__What the task asks__. Return every record exactly as written.

____

(** * It takes a walk: a shallow embedding of the notebook's data pipeline

    The notebook [it-takes-a-walk.ipynb] pulls Stop and Search records
    from the UK Police API month by month, flattens every record into a
    row ([parse_ss_event], [parsing]), concatenates the twelve monthly
    frames ([yearly_crimes_20]), attaches point geometries
    ([crimes_geodf_20]), filters subsets by substring ([black],
    [black_youth]), computes ratios, and splits a Mapbox isochrone
    response into two frames ([walk_5], [walk_10]).

    Python objects are modelled by the type [value]; an exception is an
    element of [exn] carried by the error monad [result].  The two things
    the notebook takes from outside the repository are the fields of the
    class [Runtime]: the parser behind Python's [float(str)] and the
    network (one JSON document per requested URL). *)

From Stdlib Require Import ZArith List String Ascii Bool Lia QArith.
From Stdlib Require Import PrimFloat SpecFloat FloatOps.
Import ListNotations.

Set Warnings "-inexact-float,-register-all".
Local Open Scope string_scope.
Local Open Scope Z_scope.

(** ** Python exceptions and the error monad *)

(** The exceptions met in the notebook.  [KeyErrorInt] is a [KeyError]
    for an integer key; [Unmodelled] marks the library paths that this
    development leaves out (geometry types other than polygons). *)
Inductive exn : Type :=
| KeyError (k : string)
| KeyErrorInt (k : Z)
| IndexError
| TypeError
| ValueError
| OverflowError
| ZeroDivisionError
| AttributeError
| Unmodelled.

Inductive result (A : Type) : Type :=
| Ok (a : A)
| Raise (e : exn).

Arguments Ok {A} a.
Arguments Raise {A} e.

Definition bind {A B : Type} (m : result A) (k : A -> result B) : result B :=
  match m with
  | Ok a => k a
  | Raise e => Raise e
  end.

Declare Scope py_scope.
Delimit Scope py_scope with py.
Notation "x <- m ;; k" := (bind m (fun x => k))
  (at level 100, m at next level, right associativity) : py_scope.
Local Open Scope py_scope.

Definition is_ok {A : Type} (m : result A) : bool :=
  match m with Ok _ => true | Raise _ => false end.

(** Left-to-right evaluation of a list of computations: the first
    exception aborts the rest, as in a Python list display or loop. *)
Fixpoint mapM {A B : Type} (f : A -> result B) (l : list A) : result (list B) :=
  match l with
  | [] => Ok []
  | a :: l' => b <- f a ;; bs <- mapM f l' ;; Ok (b :: bs)
  end.

(** ** Python values *)

(** A shapely geometry.  Coordinates are binary64 numbers. *)
Inductive geometry : Type :=
| Point (x y : float)
| Polygon (shell : list (float * float)) (holes : list (list (float * float))).

(** What [json.loads] returns ([None], [bool], [int], [float], [str],
    [list], [dict] with string keys, in insertion order), plus the
    geometry objects that the spatial frames store in a column. *)
Inductive value : Type :=
| VNone
| VBool (b : bool)
| VInt (z : Z)
| VFloat (f : float)
| VStr (s : string)
| VList (l : list value)
| VDict (d : list (string * value))
| VGeom (g : geometry).

(** Lookup in an insertion-ordered dict. *)
Fixpoint lookup {A : Type} (k : string) (d : list (string * A)) : option A :=
  match d with
  | [] => None
  | (k', v) :: d' => if String.eqb k k' then Some v else lookup k d'
  end.

(** Dict assignment [d[k] = v]: an existing key keeps its place. *)
Fixpoint assign {A : Type} (k : string) (v : A) (d : list (string * A))
  : list (string * A) :=
  match d with
  | [] => [(k, v)]
  | (k', v') :: d' =>
      if String.eqb k k' then (k, v) :: d' else (k', v') :: assign k v d'
  end.

(** [obj[k]] for a string key [k]. *)
Definition getitem (obj : value) (k : string) : result value :=
  match obj with
  | VDict d =>
      match lookup k d with
      | Some v => Ok v
      | None => Raise (KeyError k)
      end
  | _ => Raise TypeError
  end.

(** [obj[i]] for a non-negative integer literal [i]. *)
Definition getindex (obj : value) (i : nat) : result value :=
  match obj with
  | VList l =>
      match nth_error l i with
      | Some v => Ok v
      | None => Raise IndexError
      end
  | VStr s =>
      match String.get i s with
      | Some c => Ok (VStr (String c EmptyString))
      | None => Raise IndexError
      end
  | VDict _ => Raise (KeyErrorInt (Z.of_nat i))
  | _ => Raise TypeError
  end.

____

__Result for this exercise__.
(** * It takes a walk: a shallow embedding of the notebook's data pipeline

    The notebook [it-takes-a-walk.ipynb] pulls Stop and Search records
    from the UK Police API month by month, flattens every record into a
    row ([parse_ss_event], [parsing]), concatenates the twelve monthly
    frames ([yearly_crimes_20]), attaches point geometries
    ([crimes_geodf_20]), filters subsets by substring ([black],
    [black_youth]), computes ratios, and splits a Mapbox isochrone
    response into two frames ([walk_5], [walk_10]).

    Python objects are modelled by the type [value]; an exception is an
    element of [exn] carried by the error monad [result].  The two things
    the notebook takes from outside the repository are the fields of the
    class [Runtime]: the parser behind Python's [float(str)] and the
    network (one JSON document per requested URL). *)

From Stdlib Require Import ZArith List String Ascii Bool Lia QArith.
From Stdlib Require Import PrimFloat SpecFloat FloatOps.
Import ListNotations.

Set Warnings "-inexact-float,-register-all".
Local Open Scope string_scope.
Local Open Scope Z_scope.

(** ** Python exceptions and the error monad *)

(** The exceptions met in the notebook.  [KeyErrorInt] is a [KeyError]
    for an integer key; [Unmodelled] marks the library paths that this
    development leaves out (geometry types other than polygons). *)
Inductive exn : Type :=
| KeyError (k : string)
| KeyErrorInt (k : Z)
| IndexError
| TypeError
| ValueError
| OverflowError
| ZeroDivisionError
| AttributeError
| Unmodelled.

Inductive result (A : Type) : Type :=
| Ok (a : A)
| Raise (e : exn).

Arguments Ok {A} a.
Arguments Raise {A} e.

Definition bind {A B : Type} (m : result A) (k : A -> result B) : result B :=
  match m with
  | Ok a => k a
  | Raise e => Raise e
  end.

Declare Scope py_scope.
Delimit Scope py_scope with py.
Notation "x <- m ;; k" := (bind m (fun x => k))
  (at level 100, m at next level, right associativity) : py_scope.
Local Open Scope py_scope.

Definition is_ok {A : Type} (m : result A) : bool :=
  match m with Ok _ => true | Raise _ => false end.

(** Left-to-right evaluation of a list of computations: the first
    exception aborts the rest, as in a Python list display or loop. *)
Fixpoint mapM {A B : Type} (f : A -> result B) (l : list A) : result (list B) :=
  match l with
  | [] => Ok []
  | a :: l' => b <- f a ;; bs <- mapM f l' ;; Ok (b :: bs)
  end.

(** ** Python values *)

(** A shapely geometry.  Coordinates are binary64 numbers. *)
Inductive geometry : Type :=
| Point (x y : float)
| Polygon (shell : list (float * float)) (holes : list (list (float * float))).

(** What [json.loads] returns ([None], [bool], [int], [float], [str],
    [list], [dict] with string keys, in insertion order), plus the
    geometry objects that the spatial frames store in a column. *)
Inductive value : Type :=
| VNone
| VBool (b : bool)
| VInt (z : Z)
| VFloat (f : float)
| VStr (s : string)
| VList (l : list value)
| VDict (d : list (string * value))
| VGeom (g : geometry).

(** Lookup in an insertion-ordered dict. *)
Fixpoint lookup {A : Type} (k : string) (d : list (string * A)) : option A :=
  match d with
  | [] => None
  | (k', v) :: d' => if String.eqb k k' then Some v else lookup k d'
  end.

(** Dict assignment [d[k] = v]: an existing key keeps its place. *)
Fixpoint assign {A : Type} (k : string) (v : A) (d : list (string * A))
  : list (string * A) :=
  match d with
  | [] => [(k, v)]
  | (k', v') :: d' =>
      if String.eqb k k' then (k, v) :: d' else (k', v') :: assign k v d'
  end.

(** [obj[k]] for a string key [k]. *)
Definition getitem (obj : value) (k : string) : result value :=
  match obj with
  | VDict d =>
      match lookup k d with
      | Some v => Ok v
      | None => Raise (KeyError k)
      end
  | _ => Raise TypeError
  end.

(** [obj[i]] for a non-negative integer literal [i]. *)
Definition getindex (obj : value) (i : nat) : result value :=
  match obj with
  | VList l =>
      match nth_error l i with
      | Some v => Ok v
      | None => Raise IndexError
      end
  | VStr s =>
      match String.get i s with
      | Some c => Ok (VStr (String c EmptyString))
      | None => Raise IndexError
      end
  | VDict _ => Raise (KeyErrorInt (Z.of_nat i))
  | _ => Raise TypeError
  end.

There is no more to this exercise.